Problem requirements —
In the reply, include exactly the lines of the entries below from the first to the line with "(** ** Python strings *)", that line included.

Collected data entries:
══════════════════════════════
(** * MOLIT press-release notifier: a shallow embedding and its properties

    The repository holds two scripts, [.github/workflows/molit_bot_now.py]
    and [.github/workflows/molit_bot.py].  Both page through the ministry's
    press-release listing for three categories, resolve every candidate row
    to the time stamp of its detail page, keep what lies in the last 24
    hours and post a digest to a Telegram channel; [molit_bot_now.py] also
    keeps a file of links it has already delivered.

    The embedding models
    - Python [str] as a list of code points,
    - aware [datetime] values of one fixed zone as a count of microseconds
      on that zone's wall clock, [date] values as proleptic ordinals,
    - a parsed document as a tree of tags and strings,
    - network, clock, environment and file system as a [World] record (what
      the outside answers) and a [state] (what the run has done so far),
    - exceptions as the [Raise] outcome of a state-and-error monad. *)

From Stdlib Require Import ZArith List String Ascii Bool Lia Permutation Sorted.
Import ListNotations.
Open Scope Z_scope.
Set Warnings "-register-all".

(** ** Python strings *)

(** A [str] is a sequence of Unicode code points. *)
Definition pystr := list Z.

(** Decoding of the UTF-8 bytes of a literal of this file. *)
Fixpoint utf8_decode (bs : list Z) : pystr :=
  match bs with
  | [] => []
  | b :: r =>
      if b <? 128 then b :: utf8_decode r
      else if b <? 224 then
        match r with
        | c1 :: r1 => ((b - 192) * 64 + (c1 - 128)) :: utf8_decode r1
        | _ => []
        end
      else if b <? 240 then
        match r with
        | c1 :: c2 :: r2 =>
            ((b - 224) * 4096 + (c1 - 128) * 64 + (c2 - 128)) :: utf8_decode r2
        | _ => []
        end
      else
        match r with
        | c1 :: c2 :: c3 :: r3 =>
            ((b - 240) * 262144 + (c1 - 128) * 4096 + (c2 - 128) * 64 + (c3 - 128))
              :: utf8_decode r3
        | _ => []
        end
  end.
══════════════════════════════
Task answer —
(** * MOLIT press-release notifier: a shallow embedding and its properties

    The repository holds two scripts, [.github/workflows/molit_bot_now.py]
    and [.github/workflows/molit_bot.py].  Both page through the ministry's
    press-release listing for three categories, resolve every candidate row
    to the time stamp of its detail page, keep what lies in the last 24
    hours and post a digest to a Telegram channel; [molit_bot_now.py] also
    keeps a file of links it has already delivered.

    The embedding models
    - Python [str] as a list of code points,
    - aware [datetime] values of one fixed zone as a count of microseconds
      on that zone's wall clock, [date] values as proleptic ordinals,
    - a parsed document as a tree of tags and strings,
    - network, clock, environment and file system as a [World] record (what
      the outside answers) and a [state] (what the run has done so far),
    - exceptions as the [Raise] outcome of a state-and-error monad. *)

From Stdlib Require Import ZArith List String Ascii Bool Lia Permutation Sorted.
Import ListNotations.
Open Scope Z_scope.
Set Warnings "-register-all".

(** ** Python strings *)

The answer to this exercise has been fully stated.